__What the task requires__.
For the listing below, print exactly the lines from the line with "is the union" to the line with "- IdAccount, IdAccountOps: state.rs, the", both included, and nothing beyond them.

----- Provided records -----

(* ===== verification/Prelude.v ===== *)
(** * Verification of the Krikos protocols

    The development models the deterministic cores of three protocol crates of the
    repository: the gossip protocol (src/protocols/krikos-gossip), the documents
    (src/protocols/krikos-docs) and the identity protocol
    (src/protocols/krikos-identity): its verifiable data structures, its policies and
    the accounts they govern. Each of these is written
    in the repository as synchronous code behind an asynchronous driver; the model
    is of the synchronous code. A definition has the name of the function or type it
    translates wherever that is free, and the comment before it names the source
    where the names differ.

    ** Conventions

    A method with [&mut self] and an event sink is a computation of type [M]
    (below): from a state to a value, the next state and the events, or a panic.
    [wp] is its weakest precondition and [respects] says that a relation between
    the states holds on every path; the tactics [wp_steps] and [respects_solve] are
    the automation of the invariant proofs. A fallible function returns [result],
    with the error of the source; the operator [?] is the bind. Unsigned integers
    are numbers of type [N], with the wrap-around, the saturation or the check of
    the source written out; an addition that the source leaves unchecked wraps, as
    it does in a build without overflow checks. Readings of the clock are arguments.

    Third-party code is a class of operations, with a class of laws where a theorem
    relies on documented behaviour, and every theorem with such a hypothesis has an
    example in which concrete functions keep the laws: [IndexMapSet] (indexmap),
    [Rng] (rand), [HashIter] (the order of a hash map), [Blake3], [Blake3Hash],
    [Postcard], [WireFormat] (postcard), [Table], [TableMore], [Multimap] and
    [Database] (redb), [Ed25519] and [Curve] (dalek), [Channels] (the channels of
    subscribers). [ExampleWire] and DocsStoreFacts hold instances for examples. Where a
    theorem relies on a hash, its conclusion has a collision as the alternative, or
    it asks that the fingerprints of the entries at hand do not collide.

    ** Gossip (src/protocols/krikos-gossip/src)

    - IndexSet, Proto, TimeCache: proto/util.rs, proto.rs, limits.rs. The random
      index sets, the timer queue and the expiring cache. TimeCacheProps: the timer
      queue refines one first-in first-out list per instant; entries expire when
      they are due.
    - HyParView: proto/hyparview.rs, the membership protocol, a definition per
      handler. HyParViewFacts holds the invariant and the bounds
      of what is sent; HyParViewProps: the views stay disjoint and within their
      capacity, neighbour events mirror the active view, random walks end.
    - Plumtree: proto/plumtree.rs, the broadcast trees. PlumtreeFacts
      and PlumtreeProps: the state is bounded and a message is
      delivered at most once while its identifier is remembered.
    - Topic: proto/topic.rs, the composition of the two for one topic, with the
      validation of the configuration; TopicFacts, TopicProps: the events a topic
      reports mirror its neighbours.
    - GossipState: proto/state.rs, all topics and their connections;
      GossipStateFacts, GossipStateProps: every reachable state keeps the
      invariants of all topics, an event of a topic is the step of that topic alone,
      and when a connection that topics share is closed.

    ** Documents (src/protocols/krikos-docs/src)

    - Bytes, Records: byte strings and their orders; identifiers, records and
      signed entries (sync.rs).
    - Ranger: ranger.rs, range-based set reconciliation over the interface [Store].
      RangerFacts states the contract of a store and the semantics of an insertion,
      and that the ranges announced are a partition, RangerSync the session
      of two peers; RangerProps: insertions commute and, for at most 1024 keys,
      sessions end with both peers holding the same keys and equivalent values.
    - DocsBounds, DocsStore: store/fs/bounds.rs and the store of one document of
      store/fs.rs, an implementation of [Store] on tables all documents share.
      DocsStoreFacts, DocsStoreProps: it refines the reconciliation
      store except for the entries named there, and never reads another document.
    - DocsQuery: store.rs, store/util.rs, store/fs/query.rs, store/fs/ranges.rs.
      DocsQueryFacts, DocsQuerySpec, DocsQueryProps: what a query
      returns, and in which order.
    - DocsHeads: heads.rs, with the encoding under a size limit and what it keeps.
    - DocsReplica: replicas, capabilities and validation (sync.rs, keys.rs).
      DocsReplicaSafety, DocsReplicaProps: every stored entry
      carries valid signatures of its document and author, whatever peers send.
    - DocsTx: the batched transactions of store/fs.rs; batching is not
      visible to callers, and what is committed is a prefix of the writes.
    - DocsDb: the other tables of store/fs.rs; DocsDbFacts, DocsDbProps: imported
      capabilities only grow, useful peers are bounded, what removal leaves behind.

    ** Identity (src/protocols/krikos-identity/src)

    - IdTypes: error.rs, types.rs, codec.rs. Digests, domain-separated hashes and
      the codec that accepts one encoding per value.
    - Merkle: merkle.rs, the append-only log and the sorted set with proofs of
      inclusion, consistency and absence. MerkleFacts, MerkleConsistency,
      MerkleSets, MerkleProps: proofs that verify are true of the committed data,
      and the operations build a proof that verifies for every question.
    - SortedVec, IdKeys: vectors in ascending order; operation kinds, extensions,
      keys and descriptors (types.rs, schema.rs, extension.rs, keys.rs).
    - IdPolicy: policy.rs. IdPolicyProps: exactly the well-formed
      control policies have a serialised form, a policy answers with the rule it was
      given for an operation, and a policy is accepted for a set of controllers
      exactly when every rule can be satisfied by them.

    - IdFacts: lemmas that the files below share. IdProviders: the logs of
      transparency providers (checkpoint.rs, verifier.rs); what a
      receipt attests stays in every head the log progresses to.
    - IdApprovals: sets of signed approvals (event.rs); merging two
      is the union of their signatures. IdGuardians: the authority of guardians
      (recovery.rs); IdGuardiansProps: what a verified authority stands for.
    - IdCapability, IdCapVerifier: capability.rs and capability_verifier.rs, grants,
      delegations and the decision on a request; IdCapabilityProps: what an allowed
      request was granted.
    - IdDevices (device.rs), IdEvidence (the evidence of event.rs), IdMigration
      (crypto_migration.rs), IdRecovery (recovery.rs) and IdEvents (event.rs,
      genesis.rs): the payloads of events, as their constructors check them.
    - IdAccount, IdAccountOps: state.rs, the projection of an account and a
      definition per operation on devices, controllers, policies, recovery, migration
      and retirement. IdVerifier: verifier.rs, the validation of an event, and the
      projection after it. IdAccountFacts states the invariant [account_ok],
      IdAccountSteps and IdAccountPhases that every operation keeps it,
      IdAccountExample holds the history of an account that the examples share.
      IdAccountHistory: the invariant holds at every point of a
      history, revocations are permanent, events advance the account, and no
      controller is without keys. IdVerifierProps: an event is accepted with the
      signatures that its policy asks for only. IdRecoveryProps: so is a recovery,
      after the delay of its policy.
    - IdForks: the rest of state.rs. The state with its lineage, replays, forks and
      their resolution; the states in it are one inductive type, since a lineage
      retains the states its events were validated against, and an event leads from
      a state to a state and an outcome. IdForksHistory, IdForksProps:
      the invariant holds for every state a history retains, replicas that see two
      conflicting events in different orders hold the same fork, a fork leaves the
      authority where it was until all heads are resolved, replays change nothing.
    - IdCheckpoint: the checkpoints of checkpoint.rs and freshness.rs, with what
      state.rs gives to commit. IdCheckpointProps: the identifier of a checkpoint
      determines the authority of the account, a proof against its roots says what
      the status of a device is, and a checkpoint is trusted only after a history of
      the account, with the approvals and the recent receipts that are asked for.

    ** Bounds and fuel

    Loops that are not structural carry fuel, and each has a lemma that the fuel
    given is enough: the number of leaves or of bits of the size of a Merkle tree
    ([tree_hash_go_fuel]), the length of the heap of a cache, of a list cut into
    chunks, and of the rest of a query's range. A reconciliation session is shown to
    end, with a bound on the number of messages.

    ** Not modelled

    The asynchronous drivers, actors and network code of the three crates, which
    move messages between these state machines and sockets; the migrations of
    database files of earlier releases; the textual forms of keys. Of the identity
    protocol: the service of a transparency provider, pairing of devices, private
    addressing and the stores, which keep what is modelled here in a database. The
    crates krikos-blobs, krikos, krikos-base, krikos-dns, krikos-relay,
    krikos-resolver, krikos-runtime and krikos-sim, which are sockets, timers and
    wrappers of third-party code for the most part. *)
From stdpp Require Import base tactics list gmap sets sorting.
From Stdlib Require Import ZArith Lia.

-----

__Reply__.
      is the union of their signatures. IdGuardians: the authority of guardians
      (recovery.rs); IdGuardiansProps: what a verified authority stands for.
    - IdCapability, IdCapVerifier: capability.rs and capability_verifier.rs, grants,
      delegations and the decision on a request; IdCapabilityProps: what an allowed
      request was granted.
    - IdDevices (device.rs), IdEvidence (the evidence of event.rs), IdMigration
      (crypto_migration.rs), IdRecovery (recovery.rs) and IdEvents (event.rs,
      genesis.rs): the payloads of events, as their constructors check them.
    - IdAccount, IdAccountOps: state.rs, the projection of an account and a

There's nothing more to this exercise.